(Collected data entries)
::::::::::

(** A filter's closure for headers is asked and obeyed. The function for headers shows
    the closure the headers as a dictionary and releases the envoy_headers it was given;
    when the closure answers with a status and a dictionary, that status and those
    headers, as C can hold them, in fresh blocks they own, are the result. *)
Theorem ios_filter_headers closure l filter f eh hs es d end_stream n d' rest a m o :
  filters o !! l = Some filter → closure filter = Some f →
  mem_wf m → headers_ok m eh hs es → ios_headers es = Some d →
  f d end_stream (app_state o) = Ok (Some (NumberObject n :: HeadersObject d' :: rest), a) →
  sendable d' →
  wp (ios_http_filter_on_headers closure eh end_stream (Some l)) oom (λ r s',
    headers_status r = s32 n ∧ s'.2 = with_app a o ∧
    ∃ hs', reads_headers (heap s'.1) (result_headers r) hs' (native_pairs (pairs_of d')) ∧
      Forall header_contained hs' ∧
      grows (headers_owned (result_headers r) hs')
        (mem_release (headers_owned eh hs) (headers_external hs) m) s'.1) (m, o).
Proof. by apply wp_filter_headers. Qed.

Lemma wp_data_element result i bs E Q m o :
  mem_wf m → result !! i = Some (DataObject bs) → (∀ f, oom f → E f) →
  (∀ d m', reads_data (heap m') d bs → self_contained d → grows (data_owned d) m m' → Q d (m', o)) →
  wp (data_element (Some result) i) E Q (m, o).
Proof.
  intros Hwf Hi HE HQ. unfold data_element, element. rewrite Hi.
  apply wp_bind, wp_ret, wp_bind, wp_ret, wp_in_memory.
  eapply wp_mono; [by apply wp_toNativeData|exact HE|]. intros d m' (R & X & G). by apply HQ.
Qed.

Lemma wp_headers_ptr_element result i d E Q m o :
  mem_wf m → sendable d → result !! i = Some (HeadersObject d) → (∀ f, oom f → E f) →
  (∀ l eh hs m', heap m' !! l = Some (BHeadersBox eh) →
    reads_headers (heap m') eh hs (native_pairs (pairs_of d)) → Forall header_contained hs →
    grows (l :: headers_owned eh hs) m m' → Q (Some l) (m', o)) →
  wp (headers_ptr_element (Some result) i) E Q (m, o).
Proof.
  intros Hwf [Henc Hlen] Hi HE HQ. unfold headers_ptr_element, element. rewrite Hi.
  apply wp_bind, wp_ret, wp_in_memory.
  eapply wp_mono; [by apply wp_toNativeHeadersPtr|exact HE|].
  intros p m' (l & eh & hs & -> & Hl & R & X & G). by apply (HQ l eh hs).
Qed.

Lemma wp_data_ptr_element result i bs E Q m o :
  mem_wf m → result !! i = Some (DataObject bs) → (∀ f, oom f → E f) →
  (∀ l d m', heap m' !! l = Some (BDataBox d) → reads_data (heap m') d bs → self_contained d →
    grows (l :: data_owned d) m m' → Q (Some l) (m', o)) →
  wp (data_ptr_element (Some result) i) E Q (m, o).
Proof.
  intros Hwf Hi HE HQ. unfold data_ptr_element, element. rewrite Hi.
  apply wp_bind, wp_ret, wp_in_memory.
  eapply wp_mono; [by apply wp_toNativeDataPtr|exact HE|].
  intros p m' (l & d & -> & Hl & R & X & G). by apply (HQ l d).
Qed.

(** A filter's closure for data is asked and obeyed. The function for data shows the
    closure the bytes and releases the envoy_data; a status and data are the result, in a
    fresh block, with no pending headers; a dictionary in third place becomes the pending
    headers, in a fresh box with an envoy_headers that owns its blocks. *)
Theorem ios_filter_data closure l filter f d bs end_stream n bs' pending a m o :
  filters o !! l = Some filter → closure filter = Some f → mem_wf m → data_ok m d bs →
  f bs end_stream (app_state o) =
    Ok (Some (NumberObject n :: DataObject bs' :: (HeadersObject <$> option_list pending)), a) →
  (∀ h, pending = Some h → sendable h) →
  wp (ios_http_filter_on_data closure d end_stream (Some l)) oom (λ r s',
    data_status r = s32 n ∧ s'.2 = with_app a o ∧
    ∃ boxed, reads_data (heap s'.1) (result_data r) bs' ∧ self_contained (result_data r) ∧
      grows (boxed ++ data_owned (result_data r))
        (mem_release (data_owned d) (data_external d) m) s'.1 ∧
      match pending with
      | None => data_pending_headers r = NULL ∧ boxed = []
      | Some h => ∃ b eh hs, data_pending_headers r = Some b ∧ boxed = b :: headers_owned eh hs ∧
          heap s'.1 !! b = Some (BHeadersBox eh) ∧
          reads_headers (heap s'.1) eh hs (native_pairs (pairs_of h))
      end) (m, o).
Proof.
  intros Hl Hcl Hwf Hok Hf Hsend. unfold ios_http_filter_on_data.
  apply wp_bind. eapply wp_run; [by apply bridge_filter_run|]. rewrite Hcl.
  apply wp_bind. eapply wp_run; [by apply in_memory_run, to_ios_data_run|].
  apply wp_bind. eapply wp_run; [by apply in_app_run|].
  pose proof (mem_wf_release (data_owned d) (data_external d) m Hwf) as Hwf0.
  set (m0 := mem_release _ _ m) in *. destruct pending as [h|]; cbn [fmap list_fmap option_list].
  - specialize (Hsend h eq_refl). apply wp_bind. cbn [count default length]. rewrite decide_True by done.
    eapply (wp_headers_ptr_element _ 2 h); [done..|]. intros b eh hs m1 Hb R X G1.
    assert (Hwf1 : mem_wf m1) by (by eapply grows_wf).
    apply wp_bind. unfold status_element, element. cbn [lookup list_lookup]. apply wp_bind, wp_ret, wp_ret.
    apply wp_bind. eapply (wp_data_element _ 1 bs'); [done..|]. intros d' m2 R' X' G2. apply wp_ret.
    split; [done|]. split; [done|]. exists (b :: headers_owned eh hs). cbn [fst result_data data_pending_headers].
    split_and!; [done..|exact (grows_trans _ _ _ _ _ G1 G2)|]. exists b, eh, hs.
    split_and!; [done..|by eapply grows_keeps|by eapply reads_headers_grows].
  - apply wp_bind. cbn [count default length]. rewrite decide_False by done. apply wp_in_memory, wp_ret.
    apply wp_bind. unfold status_element, element. cbn [lookup list_lookup]. apply wp_bind, wp_ret, wp_ret.
    apply wp_bind. eapply (wp_data_element _ 1 bs'); [done..|]. intros d' m2 R' X' G2. apply wp_ret.
    split; [done|]. split; [done|]. exists []. by split_and!.
Qed.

::::::::::

- PROBLEM DESCRIPTION -
Exactly the lines from the start of the entries through the one bearing "grows (headers_owned (result_headers" are to be output, with both ends included.

- RESULT BELOW -
(** A filter's closure for headers is asked and obeyed. The function for headers shows
    the closure the headers as a dictionary and releases the envoy_headers it was given;
    when the closure answers with a status and a dictionary, that status and those
    headers, as C can hold them, in fresh blocks they own, are the result. *)
Theorem ios_filter_headers closure l filter f eh hs es d end_stream n d' rest a m o :
  filters o !! l = Some filter → closure filter = Some f →
  mem_wf m → headers_ok m eh hs es → ios_headers es = Some d →
  f d end_stream (app_state o) = Ok (Some (NumberObject n :: HeadersObject d' :: rest), a) →
  sendable d' →
  wp (ios_http_filter_on_headers closure eh end_stream (Some l)) oom (λ r s',
    headers_status r = s32 n ∧ s'.2 = with_app a o ∧
    ∃ hs', reads_headers (heap s'.1) (result_headers r) hs' (native_pairs (pairs_of d')) ∧
      Forall header_contained hs' ∧
      grows (headers_owned (result_headers r) hs')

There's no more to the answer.